What the task requires — In the entries that follow, the lines from the one with "se_revision : Z;" through the one with "Definition FlowSideEffect_validate (e" are the ones to write out, exactly and with both ends included. Nothing else should appear.

Saved data entries
(* ===== verification/FlowWork.v ===== *)
(** * Durable work items ([src/base_agent/flows/work.py])

    Idempotently enqueued commands, claimed by workers under time-bounded
    delivery tokens, settled as completed, blocked or retried, and reviewed
    by operators while blocked.  Every method of [InMemoryFlowWorkSource]
    runs under one lock, so a call is one step on [WorkSource]. *)

From Stdlib Require Import QArith.
From stdpp Require Import base gmap strings list.
From S2P Require Import Prelude Json Models FlowModels FlowLifecycle.

(** ** Data *)

Inductive FlowWorkKind := WK_EXECUTE | WK_RESUME | WK_CANCEL | WK_RECOVER.

#[export] Instance FlowWorkKind_eq_dec : EqDecision FlowWorkKind.
Proof. solve_decision. Defined.

Inductive FlowWorkStatus :=
  | WS_PENDING | WS_CLAIMED | WS_COMPLETED | WS_BLOCKED | WS_DISCARDED.

#[export] Instance FlowWorkStatus_eq_dec : EqDecision FlowWorkStatus.
Proof. solve_decision. Defined.

Inductive FlowWorkReviewDecision := APPROVE_RETRY | REJECT_WORK.

#[export] Instance FlowWorkReviewDecision_eq_dec : EqDecision FlowWorkReviewDecision.
Proof. solve_decision. Defined.
(* ===== verification/SideEffects.v ===== *)
(** * Side-effect evidence and governed Tool transports
    ([src/base_agent/flows/side_effects.py],
    [src/base_agent/flows/tool_effects.py])

    The ledger persists what is known about each external side effect, under
    compare-and-swap on its revision; the recorder brackets a Tool transport
    with it so that an unprotected effect is never started twice. *)

From Stdlib Require Import QArith.
From stdpp Require Import base gmap strings list.
From S2P Require Import Prelude Json Models Sha256 Texts FlowModels FlowLifecycle.

(** ** Evidence *)

Inductive FlowSideEffectPhase := PH_PREPARED | PH_STARTED | PH_CONFIRMED | PH_ABORTED.

#[export] Instance FlowSideEffectPhase_eq_dec : EqDecision FlowSideEffectPhase.
Proof. solve_decision. Defined.

Definition phase_value (p : FlowSideEffectPhase) : string :=
  match p with
  | PH_PREPARED => "prepared" | PH_STARTED => "started"
  | PH_CONFIRMED => "confirmed" | PH_ABORTED => "aborted"
  end.

Inductive FlowSideEffectRetryMode := RM_UNSAFE | RM_IDEMPOTENT.

#[export] Instance FlowSideEffectRetryMode_eq_dec : EqDecision FlowSideEffectRetryMode.
Proof. solve_decision. Defined.

Record FlowSideEffect := mk_FlowSideEffect {
  se_id : uuid;
  se_flow_run_id : uuid;
  se_invocation_id : uuid;
  se_operation_key : string;
  se_operation_name : string;
  se_retry_mode : FlowSideEffectRetryMode;
  se_idempotency_key_digest : option string;
  se_phase : FlowSideEffectPhase;
  se_revision : Z;
  se_created_at : time;
  se_updated_at : time;
}.

(** [^[A-Za-z0-9][A-Za-z0-9_.:/-]*$] and the other constraints. *)
Definition FlowSideEffect_fields (e : FlowSideEffect) : bool :=
  len_between 1 256 (se_operation_key e) && matches_key "_.:/-" (se_operation_key e)
  && len_between 1 128 (se_operation_name e) && matches_key "_.:/-" (se_operation_name e)
  && match se_idempotency_key_digest e with Some d => is_sha256_hex d | None => true end
  && (1 <=? se_revision e).

(** [FlowSideEffect.validate_retry_evidence]. *)
Definition FlowSideEffect_validate (e : FlowSideEffect) : outcome unit :=
  raise_when bool_decide (se_retry_mode e = RM_IDEMPOTENT) && is_none (se_idempotency_key_digest e)
    as validation_error "idempotent side effects require an idempotency key digest" in
  raise_when bool_decide (se_retry_mode e = RM_UNSAFE) && negb (is_none (se_idempotency_key_digest e))
    as validation_error "unsafe side effects cannot claim an idempotency key digest" in
  Ok tt.

Definition FlowSideEffect_new (e : FlowSideEffect) : outcome FlowSideEffect :=
  checked (FlowSideEffect_fields e) FlowSideEffect_validate e.

(** [FlowSideEffect.retry_safe]. *)
Definition retry_safe (e : FlowSideEffect) : bool :=
  bool_decide (se_phase e ∈ [PH_PREPARED; PH_ABORTED])
  || bool_decide (se_retry_mode e = RM_IDEMPOTENT).

(** [FlowSideEffect.has_same_intent]. *)
Definition effect_same_intent (a b : FlowSideEffect) : bool :=
  bool_decide (se_flow_run_id a = se_flow_run_id b)
  && bool_decide (se_invocation_id a = se_invocation_id b)
  && bool_decide (se_operation_key a = se_operation_key b)
  && bool_decide (se_operation_name a = se_operation_name b)
  && bool_decide (se_retry_mode a = se_retry_mode b)
  && bool_decide (se_idempotency_key_digest a = se_idempotency_key_digest b).

(** ** The in-memory ledger *)

(** [_effects] and [_operations]. *)
Record Ledger := mk_Ledger {
  lg_effects : gmap uuid FlowSideEffect;
  lg_operations : gmap (uuid * uuid * string) uuid;
}.

Definition ledger_empty : Ledger := mk_Ledger ∅ ∅.

Definition operation_of (e : FlowSideEffect) : uuid * uuid * string :=
  (se_flow_run_id e, se_invocation_id e, se_operation_key e).

(** [prepare]. *)
Definition ledger_prepare (e : FlowSideEffect) (l : Ledger) : outcome (Ledger * FlowSideEffect) :=
  raise_when negb (bool_decide (se_phase e = PH_PREPARED)) || negb (se_revision e =? 1)
    as value_error ["new side-effect evidence must be prepared at revision 1"] in
  match lg_operations l !! operation_of e with
  | Some existing_id =>
      match lg_effects l !! existing_id with
      | None => Raise (Exn ExKeyError (uuid_str existing_id))
      | Some existing =>
          raise_when negb (effect_same_intent existing e)
            as Exn FlowSideEffectConflictError
                 (fstr ["side-effect operation '"; se_operation_key e; "' has different intent"]) in
          Ok (l, existing)
      end
  | None =>
      Ok (mk_Ledger (<[se_id e := e]> (lg_effects l)) (<[operation_of e := se_id e]> (lg_operations l)),
          e)
  end.

Definition effect_not_found (id : uuid) : exn :=
  Exn FlowSideEffectNotFoundError (fstr ["side-effect evidence '"; uuid_str id; "' was not found"]).

(** [get]. *)
Definition ledger_get (id : uuid) (l : Ledger) : outcome FlowSideEffect :=
  match lg_effects l !! id with
  | Some e => Ok e
  | None => Raise (effect_not_found id)
  end.

Definition effect_leb (a b : FlowSideEffect) : bool :=
  key2_leb (se_created_at a, se_id a) (se_created_at b, se_id b).

(** [list_for_invocation]. *)
Definition list_for_invocation (invocation_id : uuid) (l : Ledger) : list FlowSideEffect :=
  sorted_by effect_leb
    (List.filter (fun e => bool_decide (se_invocation_id e = invocation_id))
       (map snd (map_to_list (lg_effects l)))).

(** The table [valid] of [_validate_transition]. *)
Definition valid_phases (p : FlowSideEffectPhase) : list FlowSideEffectPhase :=
  match p with
  | PH_PREPARED => [PH_STARTED; PH_ABORTED]
  | PH_STARTED => [PH_CONFIRMED]
  | PH_CONFIRMED => []
  | PH_ABORTED => [PH_STARTED]
  end.

(** [_validate_transition]. *)
Definition validate_phase_transition (current target : FlowSideEffectPhase) : outcome unit :=
  raise_when negb (bool_decide (target ∈ valid_phases current))
    as Exn InvalidFlowSideEffectTransitionError
         (fstr ["cannot move side-effect evidence from '"; phase_value current; "' to '";
                phase_value target; "'"]) in
  Ok tt.

Definition effect_moved (e : FlowSideEffect) (target : FlowSideEffectPhase) (now : time)
  : FlowSideEffect :=
  mk_FlowSideEffect (se_id e) (se_flow_run_id e) (se_invocation_id e) (se_operation_key e)
    (se_operation_name e) (se_retry_mode e) (se_idempotency_key_digest e) target
    (se_revision e + 1) (se_created_at e) now.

Answer to this exercise —
  se_revision : Z;
  se_created_at : time;
  se_updated_at : time;
}.

(** [^[A-Za-z0-9][A-Za-z0-9_.:/-]*$] and the other constraints. *)
Definition FlowSideEffect_fields (e : FlowSideEffect) : bool :=
  len_between 1 256 (se_operation_key e) && matches_key "_.:/-" (se_operation_key e)
  && len_between 1 128 (se_operation_name e) && matches_key "_.:/-" (se_operation_name e)
  && match se_idempotency_key_digest e with Some d => is_sha256_hex d | None => true end
  && (1 <=? se_revision e).

(** [FlowSideEffect.validate_retry_evidence]. *)
Definition FlowSideEffect_validate (e : FlowSideEffect) : outcome unit :=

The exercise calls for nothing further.